Мстиша несколько растерялся, так как полагал, что отец станет говорить ему об особых обязанностях перед собственной семьей, поскольку он вот-вот должен был стать человеком женатым. Но отец вообще был немногословен, пустых разговоров не терпел и, кажется, признал за старшим сыном все права взрослого мужчины, коли завел разговор о семейной тайне. Мстиша никогда не слышал о ней, никто вокруг — ни родные, ни тем паче приближенные, не говоря уже о челяди, никогда ни о какой тайне не упоминали, и он понял, что тайна эта — взрослая. Что отец ожидал именно этого рубежа его жизни. А потому сразу забыл о будущих жарких объятиях молодой жены. Но спросил:
— Квасу принести?
— Принеси.
Мстиша сорвался с места. Он не думал, что жажда вот-вот перехватит отцу горло — он понял, как тому трудно начать разговор, и хотел дать ему время для размышлений. Свенельд был весьма благодарен сыну за такую догадливость, почему и не сказал ни слова, хотя Мстиша совсем не торопился вернуться с квасом.
Наконец он все доставил и уселся перед отцом, по-прежнему погруженным в глубокую задумчивость.
— Налить?
— Налей. — Свенельд помолчал, спросил неожиданно: — Как думаешь, почему мы назвали тебя Мстиславом? Мстишей? Тебе никто этого не рассказывал?
— Никто, отец.
Свенельд опять помолчал, размышляя, с чего начать.

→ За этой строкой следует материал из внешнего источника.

Lemma join_fresh l hs :
  join_fresh_b l hs = true ->
  forall rs j i, records_of hs l = Ok rs -> automatic_join rs = Ok (Some j) -> snapshot_id j = Ok i -> fresh l i.
Proof.
  unfold join_fresh_b. intros Hb rs j i Hrs Hj Hi. rewrite Hrs, Hj in Hb. unfold name_of in Hb. rewrite Hi in Hb. by apply fresh_b_spec.
Qed.

Definition acyclic_b (m : gmap string SnapshotRecord) : bool := forallb (fun x => negb (ancestor x x m)) (btree_keys m).

Lemma acyclic_b_spec m : acyclic_b m = true -> forall x, ~ tc (parent_of m) x x.
Proof.
  unfold acyclic_b. rewrite forallb_spec. intros Hall x Ht. assert (Hin : x ∈ btree_keys m).
  { apply elem_of_btree_keys. inversion Ht as [? ? (r & Hr & _)|? y ? (r & Hr & _)]; subst; by eexists. }
  specialize (Hall x Hin). by rewrite (proj2 (ancestor_correct _ _ _) Ht) in Hall.
Qed.

Definition index (l : list SnapshotRecord) : gmap string SnapshotRecord := list_to_map ((fun r => (name_of r, r)) <$> l).

Definition ok_or_nil {E A} (r : result E (list A)) : list A := match r with Ok l => l | Err _ => [] end.

Definition complete_b (st : storage) (x : SnapshotRecord) : bool := match record_complete st x with Ok b => b | Err _ => false end.

Lemma ok_or_nil_ok {E A} (r : result E (list A)) : is_ok r = true -> r = Ok (ok_or_nil r).
Proof. by destruct r. Qed.

Lemma pair_second {A B} (p : A * B) y : p.2 = y -> p = (p.1, y).
Proof. by destruct p; intros <-. Qed.

Lemma second_ok {A} (p : A * outcome string) : is_ok p.2 = true -> p = (p.1, Ok (default EmptyString (ok p.2))).
Proof. by destruct p as [a []]. Qed.

(** ** The theorems on these stores *)

Definition joinable_records : list SnapshotRecord := ok_or_nil (read_records joinable owner game).
Definition joinable_heads : list string := ok_or_nil (head_ids joinable_records).

Lemma joinable_read : is_ok (read_records joinable owner game) = true.
Proof. vm_compute. reflexivity. Qed.

Lemma joinable_headed : is_ok (head_ids joinable_records) = true.
Proof. vm_compute. reflexivity. Qed.

Definition joined : storage := (reconcile no_fault joinable owner game).1.

Lemma reconcile_spec_witness :
  (exists i j l', joins joinable_records joinable_heads j /\ read_records joined owner game = Ok l' /\ adds i (normalise j) joinable_records l' /\
     head_ids l' = Ok [i] /\ reconcile no_fault joined owner game = (joined, Ok NotChecked)).
Proof.
  destruct (reconcile_spec no_fault joinable owner game joinable_records joinable_heads joined NotChecked) as [[_ [Hlen|(x & Hx & Hf)]]|Hj].
  - exact (ok_or_nil_ok (read_records joinable owner game) joinable_read).
  - exact (ok_or_nil_ok (head_ids joinable_records) joinable_headed).
  - exact (pair_second (reconcile no_fault joinable owner game) (Ok NotChecked) joinable_joins).
  - apply join_fresh. vm_compute. reflexivity.
  - vm_compute in Hlen. lia.
  - exfalso. destruct Hx as [Hx _]. assert (Hall : forallb (complete_b joinable) joinable_records = true) by (vm_compute; reflexivity).
    rewrite forallb_spec in Hall. specialize (Hall x Hx). unfold complete_b in Hall. rewrite Hf in Hall. discriminate Hall.
  - destruct Hj as (i & j & l' & H1 & _ & H2 & H3 & H4 & H5). exists i, j, l'. exact (conj H1 (conj H2 (conj H3 (conj H4 H5)))).
Defined.

Definition divided_records : list SnapshotRecord := ok_or_nil (read_records divided owner game).
Definition divided_heads : list string := ok_or_nil (head_ids divided_records).

Lemma divided_read : is_ok (read_records divided owner game) = true.
Proof. vm_compute. reflexivity. Qed.

Lemma divided_headed : is_ok (head_ids divided_records) = true.
Proof. vm_compute. reflexivity. Qed.

Definition chosen : storage := (choose no_fault divided owner game (name_of record_a) device_a later).1.
Definition chosen_name : string := default EmptyString (ok (choose no_fault divided owner game (name_of record_a) device_a later).2).

Lemma choose_spec_witness :
  (2 <= length divided_heads)%nat /\ name_of record_a ∈ divided_heads /\
  continued no_fault divided owner game divided_records divided_heads (name_of record_a) device_a later chosen chosen_name.
Proof.
  apply (choose_spec no_fault divided owner game divided_records divided_heads (name_of record_a) device_a later chosen chosen_name).
  - exact (ok_or_nil_ok (read_records divided owner game) divided_read).
  - exact (ok_or_nil_ok (head_ids divided_records) divided_headed).
  - exact (second_ok (choose no_fault divided owner game (name_of record_a) device_a later) divided_chosen).
  - intros p _. apply fresh_b_spec. vm_compute. reflexivity.
Defined.

(** The first snapshot of a device, then a second one that another device's head is
    not there for. *)
Definition record_d : SnapshotRecord := snapshot [name_of record_a] device_a "slot 1" "first".
Definition record_e : SnapshotRecord := snapshot [name_of record_d] device_b "slot 3" "third".
Definition offline : storage := store_of [record_a; record_d; record_e] contents.
Definition offline_records : list SnapshotRecord := ok_or_nil (read_records offline owner game).
Definition offline_heads : list string := ok_or_nil (head_ids offline_records).

Lemma offline_read : is_ok (read_records offline owner game) = true.
Proof. vm_compute. reflexivity. Qed.

Lemma offline_headed : is_ok (head_ids offline_records) = true.
Proof. vm_compute. reflexivity. Qed.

— Моего отца, а твоего деда, воспитанника Рюрика варяга Сигурда, сгноил в порубе князь Игорь, — наконец негромко начал он. — Там дед ослеп и не мог двигаться, настолько малым и темным был этот поруб. Он переслал мне свой меч, нож и огниво. Когда ты исполнишь данную роду клятву, я передам их тебе. Если погибнешь — твоему сыну.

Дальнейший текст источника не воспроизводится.